The College Guidance on Ketamine came out earlier this year.
It includes the following...
5.
At least three staff are required: a doctor to manage the sedation and airway,
a clinician
to
perform the procedure and an experienced nurse to monitor and support the
patient,
family
and clinical staff.
Since the early 90’s we have been using low dose i.m.
ketamine at Lancaster with a doctor and nurse with no critical incidents.

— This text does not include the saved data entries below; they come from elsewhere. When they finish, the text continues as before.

Definition fit (X : 'M[R]_(n, d)) (t : 'cV[R]_n) (iter_max : int) : attrs * outcome :=
  let: (base, out) := LogisticRegression.fit solve alpha X t iter_max in
  let self_w := LogisticRegression.w base in
  let self_n_iter := LogisticRegression.n_iter base in
  if out is Raises e then (Attrs self_w self_n_iter None, Raises e) else
  let y := LogisticRegression.predict_proba self_w X in
  let hessian := hessian X y in
  match inv hessian with
  | None => (Attrs self_w self_n_iter None, Raises LinAlgError)
  | Some self_w_cov => (Attrs self_w self_n_iter (Some self_w_cov), Returns)
  end.

Definition predict_dist p (self_w : 'cV[R]_d) (self_w_cov : 'M[R]_d)
    (X : 'M[R]_(p, d)) : 'cV[R]_p :=
  let mu_a := X *m self_w in
  let var_a : 'cV[R]_p := \col_i \sum_j ((X *m self_w_cov) i j * X i j) in
  LogisticRegression._sigmoid
    (\col_i (mu_a i 0 / sqrt (1 + PI * var_a i 0 / 8%coqR))).

End Estimator.
End BayesianLogisticRegression.

(** ** class GaussianProcessClassifier *)

Module GaussianProcessClassifier.
Section Estimator.
(** The caller's kernel, applied to two arrays of shape (p, q, d). *)
Variable kernel :
  forall p q d, 'M['rV[R]_d]_(p, q) -> 'M['rV[R]_d]_(p, q) -> 'M[R]_(p, q).
Variable inv : inverter.
Variable nu : R.

(** An input of [fit] or [predict]: a 1-D array of p numbers or a 2-D array
    of shape (p, d). *)
Inductive ndarray (p : nat) : nat -> Type :=
  | Array1 (x : 'cV[R]_p) : ndarray p 1
  | Array2 d (X : 'M[R]_(p, d)) : ndarray p d.

(** [if X.ndim == 1: X = X[:, None]] *)
Definition as_2d p d (X : ndarray p d) : 'M[R]_(p, d) :=
  match X with
  | Array1 x => x
  | Array2 _ X => X
  end.

Definition _pairwise p q d (x : 'M[R]_(p, d)) (y : 'M[R]_(q, d)) :
    'M['rV[R]_d]_(p, q) * 'M['rV[R]_d]_(p, q) :=
  (\matrix_(i, j) row i x, \matrix_(i, j) row j y).

Definition _sigmoid p q (a : 'M[R]_(p, q)) : 'M[R]_(p, q) :=
  map_mx sigmoid a.

(** The attributes [self.X], [self.t], [self.covariance] and
    [self.precision]; the last one is not set when the inversion raises. *)
Record attrs n d := Attrs {
  X_ : 'M[R]_(n, d);
  t_ : 'cV[R]_n;
  covariance : 'M[R]_n;
  precision : option 'M[R]_n
}.

Definition fit n d (X : ndarray n d) (t : 'cV[R]_n) : attrs n d * outcome :=
  let X := as_2d X in
  let Gram := kernel (_pairwise X X).1 (_pairwise X X).2 in
  let covariance := Gram + map_mx (fun x => x * nu) 1%:M in
  match inv covariance with
  | None => (Attrs X t covariance None, Raises LinAlgError)
  | Some precision => (Attrs X t covariance (Some precision), Returns)
  end.

(** [predict] on an object whose attributes [X], [t] and [precision] are set. *)
Definition predict n d p (self_X : 'M[R]_(n, d)) (self_t : 'cV[R]_n)
    (self_precision : 'M[R]_n) (X : ndarray p d) : 'cV[R]_p :=
  let X := as_2d X in
  let K := kernel (_pairwise X self_X).1 (_pairwise X self_X).2 in
  let a_mean := K *m self_precision *m self_t in
  _sigmoid a_mean.

End Estimator.
End GaussianProcessClassifier.

(** ** class LinearDiscriminantAnalysis *)

(** [np.max(t)] on integer labels: [None] is the [ValueError] numpy raises
    on an empty array. *)
Definition np_max n : 'cV[int]_n -> option int :=
  if n is n'.+1 then fun t => Some (\big[Num.max/t ord0 0]_i t i 0)
  else fun _ => None.

(** [X[mask]]: the rows of X selected by a boolean mask, in order. *)
Definition mask_rows n d (mask : pred 'I_n) (X : 'M[R]_(n, d)) : 'M[R]_(#|mask|, d) :=
  \matrix_(i, j) X (enum_val i) j.

(** [np.mean(A, axis=0)] *)
Definition mean_axis0 p d (A : 'M[R]_(p, d)) : 'cV[R]_d :=
  \col_j ((\sum_i A i j) / p%:R).

(** [A - m], the 1-D array m subtracted from each row of A. *)
Definition sub_rows p d (A : 'M[R]_(p, d)) (m : 'cV[R]_d) : 'M[R]_(p, d) :=
  \matrix_(i, j) (A i j - m j 0).

(** [np.linalg.norm(w)] *)
Definition norm d (w : 'cV[R]_d) : R := sqrt (\sum_i w i 0 * w i 0).

(** [x.clip(min=lo)] *)
Definition clip_min (x lo : R) : R := Rmax x lo.

Module LinearDiscriminantAnalysis.
Section Estimator.
Variable inv : inverter.
(** The attributes [mean] and [var] of [distributions.Gaussian(sample)]. *)
Variables Gaussian_mean Gaussian_var : forall p, 'cV[R]_p -> R.
Variables n d : nat.

Record attrs := Attrs { w : 'cV[R]_d; threshold : R }.

(** [assert np.max(t) + 1 == 2] *)
Definition check (t : 'cV[int]_n) : outcome :=
  match np_max t with
  | None => Raises ValueError
  | Some m => if m + 1 == 2 then Returns else Raises AssertionError
  end.

Definition cov_inclass (X : 'M[R]_(n, d)) (t : 'cV[int]_n) : 'M[R]_d :=
  let X0 := mask_rows [pred i | t i 0 == 0] X in
  let X1 := mask_rows [pred i | t i 0 == 1] X in
  let m0 := mean_axis0 X0 in
  let m1 := mean_axis0 X1 in
  (sub_rows X0 m0)^T *m (sub_rows X0 m0) + (sub_rows X1 m1)^T *m (sub_rows X1 m1).

Definition fit (X : 'M[R]_(n, d)) (t : 'cV[int]_n) : option attrs * outcome :=
  if check t is Raises e then (None, Raises e) else
  let X0 := mask_rows [pred i | t i 0 == 0] X in
  let X1 := mask_rows [pred i | t i 0 == 1] X in
  let m0 := mean_axis0 X0 in
  let m1 := mean_axis0 X1 in
  let cov_inclass := cov_inclass X t in
  match inv cov_inclass with
  | None => (None, Raises LinAlgError)
  | Some cov_inv =>
      let self_w := cov_inv *m (m1 - m0) in
      let self_w := map_mx (fun x => x / clip_min (norm self_w) (1e-10)%coqR) self_w in
      let g0_mean := Gaussian_mean (X0 *m self_w) in
      let g0_var := Gaussian_var (X0 *m self_w) in
      let g1_mean := Gaussian_mean (X1 *m self_w) in
      let g1_var := Gaussian_var (X1 *m self_w) in
      let a := g1_var - g0_var in
      let b := g0_var * g1_mean - g1_var * g0_mean in
      let c := g1_var * g0_mean ^+ 2 - g0_var * g1_mean ^+ 2
               - g1_var * g0_var * ln (g1_var / g0_var) in
      let self_threshold := (sqrt (b ^+ 2 - a * c) - b) / a in
      (Some (Attrs self_w self_threshold), Returns)
  end.

Definition predict p (self_w : 'cV[R]_d) (self_threshold : R) (X : 'M[R]_(p, d)) :
    'cV[nat]_p :=
  \col_i (if Rlt_dec self_threshold ((X *m self_w) i 0) then 1%N else 0%N).

End Estimator.
End LinearDiscriminantAnalysis.

(** ** The state of a loop at the start of an iteration *)

(** [run body k s] is the state after k passes through [body] from [s],
    none of which left the loop; [None] when one of them did. *)
Fixpoint run (S : Type) (body : S -> flow * S) (k : nat) (s : S) : option S :=
  if k is k'.+1 then
    if (body s).1 is Next then run body k' (body s).2 else None
  else Some s.

(** ** Notions used in the statements *)

(** The block of class k of the Hessian of the multinomial model:
    X^T diag(y[:,k] (1 - y[:,k])) X + alpha I. *)
Definition class_block (alpha : R) n d K (X : 'M[R]_(n, d)) (y : 'M[R]_(n, K))
    (k : 'I_K) : 'M[R]_d :=
  X^T *m diag_mx (\row_i (y i k * (1 - y i k))) *m X + alpha%:M.

(** The set of distinct labels of t is exactly {0, 1}. *)
Definition labels_are_0_1 n (t : 'cV[int]_n) : Prop :=
  forall l : int, (exists i, t i 0 = l) <-> (l = 0 \/ l = 1).

(** ** Instances of the parameters and example data *)

(** Modelled from the spec: the attributes [mean] and [var] of
    [distributions.Gaussian(sample)], a module that is not part of
    classifications.py: the mean and the population variance of a 1-D
    sample. *)
Definition Gaussian_sample_mean p (x : 'cV[R]_p) : R := (\sum_i x i 0) / p%:R.
Definition Gaussian_sample_var p (x : 'cV[R]_p) : R :=
  (\sum_i (x i 0 - Gaussian_sample_mean x) ^+ 2) / p%:R.

(** Four samples of one feature: 0 and 2 of class 0, 5 and 9 of class 1. *)
Definition X_demo : 'M[R]_(4, 1) :=
  \matrix_(i, j) nth 0 [:: 0%coqR; 2%coqR; 5%coqR; 9%coqR] i.
Definition t_demo : 'cV[int]_4 := \col_i nth 0 [:: 0; 0; 1; 1] i.
Definition t_demo_R : 'cV[R]_4 := \col_i nth 0 [:: 0%coqR; 0%coqR; 1%coqR; 1%coqR] i.

(** The linear kernel k(x, y) = x . y on arrays of pairs. *)
Definition linear_kernel p q d (A B : 'M['rV[R]_d]_(p, q)) : 'M[R]_(p, q) :=
  \matrix_(i, j) (A i j *m (B i j)^T) 0 0.

(** * Properties *)

(** ** The linear algebra backend *)

Lemma exact_solve_sound : solver_sound exact_solve.
Proof.
move=> d A b x; rewrite /exact_solve; case: ifP => // Aunit [<-].
by rewrite mulmxA mulmxV // mul1mx.
Qed.

Lemma exact_inv_sound : inverter_sound exact_inv.
Proof.
move=> d A B; rewrite /exact_inv; case: ifP => // Aunit [<-].
by rewrite mulmxV.
Qed.

Lemma inverter_sound_invmx (inv : inverter) d (A B : 'M[R]_d) :
  inverter_sound inv -> inv d A = Some B -> A \in unitmx /\ B = invmx A.
Proof.
move=> sound /sound AB.
have [Aunit _] := mulmx1_unit AB.
by split=> //; rewrite -[B]mul1mx -(mulVmx Aunit) -mulmxA AB mulmx1.
Qed.

(** ** Loops *)

Section Loops.
Variable S : Type.
Variable body : S -> flow * S.

Lemma for_in_cons j rest i s :
  for_in body (j :: rest) i s =
  if (body s).1 is Break then (Some j, (body s).2)
  else for_in body rest (Some j) (body s).2.
Proof. by rewrite /=; case: (body s) => [[] s']. Qed.

(** A non-empty loop stops in its (k+1)-th pass, for some k below the
    length of the range: the k passes before it went on, and the last one
    left by [break] or was the last of the range. *)
Lemma for_in_iota lo m i s :
  (0 < m)%N ->
  exists k sk,
    [/\ (k < m)%N, run body k s = Some sk,
        for_in body (iota lo m) i s = (Some (lo + k)%N, (body sk).2)
      & (body sk).1 = Break \/ k.+1 = m].
Proof.
elim: m lo i s => // m IH lo i s _.
rewrite [iota _ _]/= for_in_cons.
case Hb: (body s).1.
  case: m IH => [|m] IH.
    by exists 0%N, s; rewrite addn0; split=> //; right.
  have [k [sk [km Hrun -> Hlast]]] := IH lo.+1 (Some lo) (body s).2 isT.
  exists k.+1, sk; rewrite addSnnS; split=> //=.
  - by rewrite Hb.
  - by case: Hlast => [->|->]; [left | right].
by exists 0%N, s; rewrite addn0; split=> //; left.
Qed.

(** A pass that leaves by [break] after k passes that went on ends the loop
    with the loop variable at k. *)
Lemma for_in_break lo m i s k sk :
  run body k s = Some sk -> (body sk).1 = Break -> (k < m)%N ->
  for_in body (iota lo m) i s = (Some (lo + k)%N, (body sk).2).
Proof.
elim: k lo m i s => [|k IH] lo [|m] i s //.
  by move=> [<-] Hb _; rewrite [iota _ _]/= for_in_cons Hb addn0.
rewrite [run _ _ _]/=; case Hb: (body s).1 => // Hrun Hbk km.
by rewrite [iota _ _]/= for_in_cons Hb (IH lo.+1 m (Some lo) _ Hrun Hbk) // addSnnS.
Qed.

Lemma for_in_nil i s : for_in body [::] i s = (i, s).
Proof. by []. Qed.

I asked the advice of Steve Green the USA Ketamine expert
and his response was...
“In the USA the ASA and AAP guidelines both dictate 2
doctors for deep sedation, but yet moderate sedation can have just 1 doctor and
a monitoring nurse. They don't mention ketamine specifically and where it
should best fall, and as you no doubt know the dissociative state doesn't
formally meet the definitions of either deep or moderate sedation. That being
said, at Loma Linda from the 1980s on we have never required 2 doctors and
quite commonly the only doctor is the one doing the procedure (although always
a procedure that could be quickly interrupted). Requiring 2 doctors is
prohibitive in many EDs where only a single doctor is available.”
Of course the College of Anaesthetists were insisting on two
doctors for a Bier’s Block for years........ which was not normal
practice in Emergency Medicine.
What is your practice for ketamine?
Ray McGlone
Lancaster.... where it is still raining!